La nouvelle « Des hommes sans femmes », qui a donné son nom au recueil, m’a fait penser de façon criante au deuil de maternité. Il suffit de remplacer le mot femme par le mot enfant :
« Finalement, elle était morte. (…) Pour moi, avec sa mort, ce fut comme si j’avais perdu à tout jamais la part du jeune garçon de quatorze ans qui était encore en moi. »

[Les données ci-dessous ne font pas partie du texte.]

(* ===== verification/CalcWindow.v ===== *)
(** * The calculator's window, [calculator.rs]

    The pixels around the state of [Calculator]: how it is drawn, and a click. *)
From stdpp Require Import list_numbers.
From S2P Require Import Prelude Bytes Text Font Gfx Draw PixelBuffer Canvas Line Diagonal Steady Calculator.

Definition GRID_COLS : Z := 4.
Definition GRID_ROWS : Z := 4.
Definition WIDTH : Z := BUTTON_SIZE * GRID_COLS.
Definition HEIGHT : Z := DISPLAY_HEIGHT + BUTTON_SIZE * GRID_ROWS.
Definition BG : Z := 0x00202020.
Definition BUTTON_BG : Z := 0x002F2F2F.
Definition BUTTON_BG_OP : Z := 0x003D3D3D.
Definition BUTTON_FG : Z := 0x00FFFFFF.
Definition BUTTON_FG_OP : Z := 0x00FFFFFF.
Definition DISPLAY_BG : Z := 0x00202020.
Definition DISPLAY_FG : Z := 0x00FFFFFF.
Definition ERROR_FG : Z := 0x00E06060.
Definition ACCENT : Z := 0x004CC2FF.

Record CalcWindow := mk_calc_window { buffer : list Z; calc : CalculatorApp }.
Definition with_buffer (b : list Z) (a : CalcWindow) : CalcWindow := mk_calc_window b (calc a).
#[refine] Global Instance calc_buffer : PixelBuffer CalcWindow := {
  buf_width := fun _ => WIDTH; buf_height := fun _ => HEIGHT; buf := buffer; set_buf := with_buffer }.
Proof. all: try done. by intros []. Defined.
#[local] Hint Extern 0 (Surface CalcWindow) => exact canvas_surface : typeclass_instances.
Definition app_width (a : CalcWindow) : Z := WIDTH.
Definition app_height (a : CalcWindow) : Z := HEIGHT.
Definition pixels (a : CalcWindow) : list Z := buffer a.

Section calc.
Variable fscale : Z.
Abbreviation APP := (ST CalcWindow).
Definition button_colors (label : string) : Z * Z :=
  if bool_decide (label = "C"%string) then (BUTTON_BG_OP, BUTTON_FG_OP)
  else if is_op_label label || bool_decide (label = "="%string) then (ACCENT, 0x00000000)
  else (BUTTON_BG, BUTTON_FG).
Definition render : APP unit :=
  fill_rect 0 0 WIDTH HEIGHT BG;;
  fill_rect 0 0 WIDTH DISPLAY_HEIGHT DISPLAY_BG;;
  a ← get_st;
  let fg := if error (calc a) then ERROR_FG else DISPLAY_FG in
  let text := as_bytes (display (calc a)) in
  let text_w := u32 (Z.of_nat (length text) * glyph_w fscale) in
  let x := saturating_sub WIDTH (u32 (text_w + 10)) in
  let y := u32 (DISPLAY_HEIGHT - glyph_h fscale) / 2 in
  draw_string fscale x y text fg None;;
  for_in BUTTONS (fun '(label, col, row) =>
    let bx := col * BUTTON_SIZE in
    let by_ := DISPLAY_HEIGHT + row * BUTTON_SIZE in
    let '(bg, fg) := button_colors label in
    fill_rounded_rect (bx + 2) (by_ + 2) (BUTTON_SIZE - 4) (BUTTON_SIZE - 4) 8 bg;;
    let lx := u32 (bx + u32 (BUTTON_SIZE - glyph_w fscale) / 2) in
    let ly := u32 (by_ + u32 (BUTTON_SIZE - glyph_h fscale) / 2) in
    draw_string fscale lx ly (bytes_of label) fg None).
Definition window_new : outcome CalcWindow unit := render (mk_calc_window (replicate (Z.to_nat (WIDTH * HEIGHT)) BG) new).
Definition on_calc (m : ST CalculatorApp unit) : APP unit := fun a =>
  match m (calc a) with Ret _ c => Ret tt (mk_calc_window (buffer a) c) | Panic => Panic end.
Definition app_click (x y : Z) : APP unit :=
  if (x <? 0) || (y <? 0) || (y <? DISPLAY_HEIGHT) then mret tt
  else
    let col := x / BUTTON_SIZE in
    let row := (y - DISPLAY_HEIGHT) / BUTTON_SIZE in
    match find (fun b => (b.1.2 =? col) && (b.2 =? row)) BUTTONS with
    | Some b => on_calc (press b.1.1);; render
    | None => mret tt
    end.

(** ** Drawing never fails *)
Definition calc_framed (a : CalcWindow) : Prop := Z.of_nat (length (buffer a)) = WIDTH * HEIGHT.
Lemma button_rows label col row : (label, col, row) ∈ BUTTONS -> 0 <= row < 4.
Proof. unfold BUTTONS. rewrite !elem_of_cons. intros Hb. repeat destruct Hb as [[= _ _ ->]|Hb]; [lia..|]. by apply not_elem_of_nil in Hb. Qed.
Lemma calc_steady s0 : steady (spec := canvas_spec s0) render.
Proof.
  unfold render. steady; try (unfold in_u, BUTTON_SIZE; lia).
  match goal with H : _ ∈ BUTTONS |- _ => apply button_rows in H end. unfold in_u, DISPLAY_HEIGHT, BUTTON_SIZE. lia.
Qed.
Lemma calc_render_total a : calc_framed a -> exists b, render a = Ret tt (with_buffer b a) /\ calc_framed (with_buffer b a).
Proof.
  intros Ha. assert (pix_ok a a) as Hs by (unfold pix_ok; cbn; rewrite Ha; by vm_compute).
  destruct (canvas_steady a render (calc_steady a) Hs) as ([] & s' & E & (_ & _ & _ & _ & _ & Hl & Hf)).
  assert (s' = with_buffer (buffer s') a) as Ef by (specialize (Hf (buffer s')); destruct s'; exact Hf).
  rewrite Ef in E. by exists (buffer s').
Qed.
End calc.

« Un jour, soudain, vous êtes devenus des hommes sans femmes. Ce jour arrive sans qu’il y ait eu auparavant la moindre allusion ou le moindre avertissement, sans que vous ayez éprouvé de pressentiment ou de prémonition, sans toc-toc, sans petits toussotements. (…) Seuls les hommes sans femmes peuvent comprendre à quel point il est déchirant et horriblement triste d’être un homme sans femmes. D’avoir perdu le merveilleux de l’ouest. D’être privé pour l’éternité (…) de ses quatorze ans. »
« Et dès que vous êtes un homme sans femmes, les couleurs de la solitude vous pénètrent le corps. Comme du vin rouge renversé sur un tapis aux teintes claires. Si compétent que vous soyez en travaux ménagers, vous aurez un mal fou à enlever cette tache. Elle finira peut-être par pâlir avec le temps, mais au bout du compte elle demeurera là pour toujours, jusqu'à votre dernier souffle. »
Merci, monsieur Murakami, de décrire le monde et de nous faire réfléchir à ce qui nous entoure avec tant d'honnêteté, d'intelligence et de poésie.